Visible to the public Biblio

Filters: Keyword is graph encoding  [Clear All Filters]
2017-05-22
Feng, Qian, Zhou, Rundong, Xu, Chengcheng, Cheng, Yao, Testa, Brian, Yin, Heng.  2016.  Scalable Graph-based Bug Search for Firmware Images. Proceedings of the 2016 ACM SIGSAC Conference on Computer and Communications Security. :480–491.

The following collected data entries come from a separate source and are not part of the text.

(* ===== verification/SimClient.v ===== *)
(** * The client library against the stand-alone simulator

    What the simulator ([Simulator]) does with the lighting commands that
    [PCIProtocol] ([Pci]) prepares. *)

From S2P Require Import Prelude Common Hex Report Cal Lighting Application Packet.
From S2P Require Import PyDict Confirm Pci Text SimState SimParse Simulator.
From S2P Require Import Emulator EmulatorClient.
From Stdlib Require Import String.
From stdpp Require Import gmap options.

Local Open Scope list_scope.
Local Open Scope Z_scope.

(** The command byte of a message, and its group. *)
Definition sal_code (l : LightingSAL) : Z :=
  match l with
  | LightingOnSAL _ _ => value LightCommand.ON
  | LightingOffSAL _ _ => value LightCommand.OFF
  | LightingRampSAL _ _ d _ => value (duration_to_ramp_rate d)
  | LightingTerminateRampSAL _ _ => value LightCommand.TERMINATE_RAMP
  end.

Definition sal_group (l : LightingSAL) : Z :=
  match l with
  | LightingOnSAL g _ | LightingOffSAL g _ | LightingRampSAL g _ _ _
  | LightingTerminateRampSAL g _ => g
  end.

(** A connection after a confirmation by the code of the command itself. *)
Definition told (k : Z) (p : Simulator.protocol) : Simulator.protocol :=
  add_written [] (add_written (prompt (sp_smart_mode p))
    (add_written ([k] ++ [46] ++ SIM_END_COMMAND) p)).

(** ** Lemmas *)

Lemma lighting_encode_shape l b :
  lighting_encode l = Ok b -> exists rest, b = sal_code l :: sal_group l :: rest.
Proof.
  destruct l as [g a d lev|g a|g a|g a]; unfold lighting_encode; cbn [sal_code sal_group].
  - destruct (_ || _); [done|]. intros (u & _ & Hb)%result_bind_Ok. exists [lev].
    unfold mk_bytes in Hb. by destruct (forallb _ _); [injection Hb as <-|].
  - intros (u & _ & Hb)%result_bind_Ok. exists [].
    unfold mk_bytes in Hb. by destruct (forallb _ _); [injection Hb as <-|].
  - intros (u & _ & Hb)%result_bind_Ok. exists [].
    unfold mk_bytes in Hb. by destruct (forallb _ _); [injection Hb as <-|].
  - intros (u & _ & Hb)%result_bind_Ok. exists [].
    unfold mk_bytes in Hb. by destruct (forallb _ _); [injection Hb as <-|].
Qed.

(** The text of a lighting command, read by the simulator. *)
Lemma handle_lighting_text cc gg rest k now p s :
  byte_ok cc -> byte_ok gg -> bytes_ok rest -> k ∈ CONFIRMATION_CODES ->
  _handle_binary_command
    (PyBytearray ([92] ++ b16encode (0x05 :: 0x38 :: 0x00 :: cc :: gg :: rest) ++ [k])) now (p, s) =
  ((add_written (prompt (sp_smart_mode p)) (add_written ([k] ++ [46] ++ SIM_END_COMMAND) p),
    (SimState.set_group_level 254 56 cc gg now s).1), Ok []).
Proof.
  intros Hc Hg Hr Hk. set (line := [92] ++ _ ++ [k]).
  assert (bytes_ok (0x05 :: 0x38 :: 0x00 :: cc :: gg :: rest)) as Hb by (simpl; solve_bytes).
  assert (k < 128) as Hk128.
  { revert Hk. unfold CONFIRMATION_CODES. rewrite !elem_of_cons, elem_of_nil. intros H. lia. }
  assert (List.filter (fun c => c <? 128) line = line) as Hf.
  { apply filter_id_forall. unfold line.
    apply Forall_app; split; [by repeat constructor|]. apply Forall_app; split.
    - apply Forall_forall. intros c Hin%b16encode_elem; [lia|done].
    - constructor; [lia|constructor]. }
  assert (line = [92; 48; 53; 51; 56; 48; 48] ++
    [hex_digit (Z.shiftr cc 4); hex_digit (Z.land cc 0xf);
     hex_digit (Z.shiftr gg 4); hex_digit (Z.land gg 0xf)] ++ b16encode rest ++ [k]) as El by done.
  assert (hex_at line 7 1 = cc) as Hcc.
  { unfold hex_at. rewrite El. cbn [Datatypes.app drop]. by rewrite int16_hex_byte. }
  assert (hex_at line 9 255 = gg) as Hgg.
  { unfold hex_at. rewrite El. cbn [Datatypes.app drop]. by rewrite int16_hex_byte. }
  assert (last line = Some k) as Hlast by (unfold line; rewrite app_assoc; apply last_snoc).
  assert (byte_in k SIM_CONFIRMATION_CODES = true) as Hin.
  { revert Hk. unfold CONFIRMATION_CODES. rewrite !elem_of_cons, elem_of_nil.
    intros H. by repeat destruct H as [->|H]. }
  assert (find_sub SLASH05 line = Some 0%nat) as Hfind by by rewrite El.
  assert (drop 3 line = 51 :: 56 :: drop 5 line) as Hdrop by by rewrite El.
  unfold _handle_binary_command. cbn [contents preprocess_cbus_data]. rewrite Hf, Hfind.
  assert (match line with c :: _ => if c =? 0x05 then PyBytearray line else PyBytearray line
          | [] => PyBytearray line end = PyBytearray line) as -> by by rewrite El.
  cbn [Nat.add contents]. rewrite Hdrop. change (int16 51 56) with (Ok 0x38).
  cbn iota. change ((0x38 =? 0x38) || (0x38 =? 0xff)) with true. cbn iota.
  unfold string_lighting. cbv zeta. cbn [Nat.add]. rewrite Hcc, Hgg, Hlast, Hin.
  assert (update (SimState.set_group_level 254 56 cc gg now) (p, s) =
    ((p, (SimState.set_group_level 254 56 cc gg now s).1), Ok true)) as Hu.
  { unfold update, SimState.set_group_level. by destruct (SimState.find_group _ _ _ s). }
  sim_step ltac:(exact Hu). sim_step ltac:(reflexivity). unfold _send_prompt.
  sim_step ltac:(reflexivity). done.
Qed.

Lemma line_no_crlf l : 13 ∉ l -> find_sub [13; 10] (l ++ [13]) = None.
Proof.
  induction l as [|x l IH]; intros H; [done|]. apply not_elem_of_cons in H as [Hx Hl].
  cbn [Datatypes.app find_sub startswith]. rewrite (proj2 (Z.eqb_neq 13 x)) by done.
  cbn [andb]. by rewrite IH.
Qed.

(** A read of one line that starts a binary command. *)
Lemma server_read_text sv c p text k now p2 s2 response :
  srv_clients sv !! c = Some {| sc_protocol := p; sc_waiting := None |} -> sp_buffer p = [] ->
  bytes_ok text -> k <> 13 ->
  _handle_binary_command (PyBytearray ([92] ++ b16encode text ++ [k])) now (p, srv_state sv) =
    ((p2, s2), Ok response) ->
  sp_buffer p2 = [] ->
  server_step (DataRead c ([92] ++ b16encode text ++ [k] ++ END_COMMAND)) now sv =
    {| srv_state := s2;
       srv_clients := <[c := {| sc_protocol := add_written response p2; sc_waiting := None |}]>
                        (srv_clients sv) |}.
Proof.
  intros Hc Hb Ht Hk Hcmd Hb2. set (line := [92] ++ b16encode text ++ [k]).
  assert ([92] ++ b16encode text ++ [k] ++ END_COMMAND = line ++ [13]) as ->
    by (unfold line, END_COMMAND; by rewrite <- !app_assoc).
  assert (13 ∉ line) as H13.
  { unfold line. rewrite !elem_of_app, !list_elem_of_singleton. intros [H|[H|H]]; [done| |congruence].
    apply b16encode_elem in H; [lia|done]. }
  assert (command_end (line ++ [13]) = Some (length line, 1%nat)) as Hend.
  { unfold command_end, SIM_END_COMMAND. rewrite line_no_crlf by done. by rewrite find_sub_end1. }
  cbn [server_step]. rewrite Hc.
  assert (exists x l, line ++ [13] = x :: l) as (x & l & Ex) by (eexists _, _; done).
  rewrite Ex, <- Ex, Hb. cbn [Datatypes.app]. unfold _process_buffer. cbn [fst sp_buffer with_buffer].
  assert (length (line ++ [13]) = S (length line)) as -> by (rewrite length_app; simpl; lia).
  cbn [process_lines]. sim_step ltac:(reflexivity). cbn [sp_buffer with_buffer].
  rewrite Hend. sim_step ltac:(reflexivity). rewrite take_app_length.
  assert (drop (length line + 1) (line ++ [13]) = []) as ->
    by (apply drop_ge; rewrite length_app; simpl; lia).
  assert (with_buffer [] (with_buffer (line ++ [13]) p) = p) as -> by (destruct p; cbn in Hb; by subst).
  assert (exists y m, line = y :: m /\ startswith [92] (y :: m) = true) as (y & m & Ey & Hs)
    by (eexists _, _; done).
  rewrite Ey, Hs, <- Ey. sim_step ltac:(exact Hcmd). sim_step ltac:(reflexivity).
  destruct (length line); cbn [process_lines]; (sim_step ltac:(reflexivity));
    cbn [sp_buffer add_written]; by rewrite Hb2.
Qed.

(** Setting one group leaves the others. *)
Lemma set_level_other n a g n' a' g' v now s :
  this_group n a g n' a' g' = false ->
  SimState.get_group_level n a g (SimState.set_group_level n' a' g' v now s).1 = SimState.get_group_level n a g s.
Proof.
  intros Hne. pose proof (run_op_level n a g (SetLevel n' a' g' v) now s eq_refl) as H.
  cbn [run_op] in H. unfold SimState.get_group_level. rewrite H, Hne. by destruct (SimState.find_group n a g s).
Qed.

(** ** Property *)

(** The simulator confirms the library's lighting commands and acts on
    another group. For any valid lighting command that [PCIProtocol] prepares for
    the lighting application 56, written on a connection that waits with nothing
    in its buffer: the simulator answers with exactly the confirmation of its
    code, so that the client takes it for done, but it sets the level of the
    group whose number is the command's code (121 for on, 1 for off, the code of
    the rate for a ramp, 9 to end one) to the group address of the command; the
    other messages of the command and the level of a ramp are not looked at, and
    every other group keeps its level. *)
Theorem simulator_misreads_lighting l more t now st sv c p :
  confirmations_inv st ->
  let cmd := PointToMultipointPacket command_header (Some 0x38) (map SLighting (l :: more)) in
  packet_valid cmd ->
  srv_clients sv !! c = Some {| sc_protocol := p; sc_waiting := None |} -> sp_buffer p = [] ->
  exists st' data k,
    _prepare_packet {| cmd := cmd; want_confirmation := true; basic_mode := false |} t now st =
      Ok (st', data, Some k) /\
    server_step (DataRead c data) t sv =
      {| srv_state := (SimState.set_group_level 254 56 (sal_code l) (sal_group l) t
                         (srv_state sv)).1;
         srv_clients := <[c := {| sc_protocol := told k p; sc_waiting := None |}]>
                          (srv_clients sv) |} /\
    forall n a g, this_group n a g 254 56 (sal_code l) = false ->
      SimState.get_group_level n a g (srv_state (server_step (DataRead c data) t sv)) =
        SimState.get_group_level n a g (srv_state sv).
Proof.
  intros Hi cmd Hv Hc Hb. destruct (command_bytes _ _ Hv) as (o & Ho & Hob & He).
  destruct (prepared_text cmd _ t now st Hi eq_refl eq_refl He) as (st' & k & Hp & Hk).
  exists st', ([92] ++ b16encode (add_cbus_checksum ([0x05; 0x38; 0x00] ++ o)) ++ [k] ++ END_COMMAND), k.
  split; [exact Hp|].
  cbn [map] in Ho. apply encode_items_cons in Ho as (b & rest & Hl & _ & ->).
  apply lighting_encode_shape in Hl as [tl ->].
  assert (exists rest', add_cbus_checksum ([0x05; 0x38; 0x00] ++
    (sal_code l :: sal_group l :: tl) ++ rest) =
    0x05 :: 0x38 :: 0x00 :: sal_code l :: sal_group l :: rest') as [rest' Ew]
    by (eexists; unfold add_cbus_checksum; reflexivity).
  rewrite Ew in *. clear Ew Hp He.
  assert (server_step (DataRead c ([92] ++ b16encode
    (0x05 :: 0x38 :: 0x00 :: sal_code l :: sal_group l :: rest') ++ [k] ++ END_COMMAND)) t sv =
    {| srv_state := (SimState.set_group_level 254 56 (sal_code l) (sal_group l) t (srv_state sv)).1;
       srv_clients := <[c := {| sc_protocol := told k p; sc_waiting := None |}]>
                          (srv_clients sv) |}) as ->.
  { unfold told. pose proof Hob as Hob'.
    do 3 (apply Forall_cons in Hob' as [_ Hob']). apply Forall_cons in Hob' as [Hcc Hob'].
    apply Forall_cons in Hob' as [Hgg Hob'].
    eapply server_read_text; [exact Hc|exact Hb|exact Hob| |by apply handle_lighting_text|exact Hb].
    intros ->. revert Hk. unfold CONFIRMATION_CODES. rewrite !elem_of_cons, elem_of_nil. lia. }
  split; [done|]. intros n a g Hne. cbn [srv_state].
  by apply set_level_other.
Qed.

Example simulator_misreads_lighting_witness :
  let sv := server_step (Connected 1 "a:1"%string) 0 (server_init None 0) in
  let p := add_written (prompt true) (protocol_init "a:1"%string (sim_init 0)) in
  exists st' data k,
    _prepare_packet
      {| cmd := PointToMultipointPacket command_header (Some 0x38)
           (map SLighting [LightingOnSAL 2 0x38]);
         want_confirmation := true; basic_mode := false |} 0 0 no_confirmations =
      Ok (st', data, Some k) /\
    server_step (DataRead 1 data) 0 sv =
      {| srv_state := (SimState.set_group_level 254 56 0x79 2 0 (sim_init 0)).1;
         srv_clients := <[1%nat := {| sc_protocol := told k p; sc_waiting := None |}]>
                          (srv_clients sv) |} /\
    forall n a g, this_group n a g 254 56 0x79 = false ->
      SimState.get_group_level n a g (srv_state (server_step (DataRead 1 data) 0 sv)) =
        SimState.get_group_level n a g (srv_state sv).
Proof.
  refine (simulator_misreads_lighting (LightingOnSAL 2 0x38) [] 0 0 no_confirmations
    (server_step (Connected 1 "a:1"%string) 0 (server_init None 0)) 1
    (add_written (prompt true) (protocol_init "a:1"%string (sim_init 0)))
    no_confirmations_inv _ eq_refl eq_refl).
  repeat split; repeat constructor; simpl; unfold byte_ok; lia.
Defined.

Because of rampant security breaches in IoT devices, searching vulnerabilities in massive IoT ecosystems is more crucial than ever. Recent studies have demonstrated that control-flow graph (CFG) based bug search techniques can be effective and accurate in IoT devices across different architectures. However, these CFG-based bug search approaches are far from being scalable to handle an enormous amount of IoT devices in the wild, due to their expensive graph matching overhead. Inspired by rich experience in image and video search, we propose a new bug search scheme which addresses the scalability challenge in existing cross-platform bug search techniques and further improves search accuracy. Unlike existing techniques that directly conduct searches based upon raw features (CFGs) from the binary code, we convert the CFGs into high-level numeric feature vectors. Compared with the CFG feature, high-level numeric feature vectors are more robust to code variation across different architectures, and can easily achieve realtime search by using state-of-the-art hashing techniques. We have implemented a bug search engine, Genius, and compared it with state-of-art bug search approaches. Experimental results show that Genius outperforms baseline approaches for various query loads in terms of speed and accuracy. We also evaluated Genius on a real-world dataset of 33,045 devices which was collected from public sources and our system. The experiment showed that Genius can finish a search within 1 second on average when performed over 8,126 firmware images of 420,558,702 functions. By only looking at the top 50 candidates in the search result, we found 38 potentially vulnerable firmware images across 5 vendors, and confirmed 23 of them by our manual analysis. We also found that it took only 0.1 seconds on average to finish searching for all 154 vulnerabilities in two latest commercial firmware images from D-LINK. 103 of them are potentially vulnerable in these images, and 16 of them were confirmed.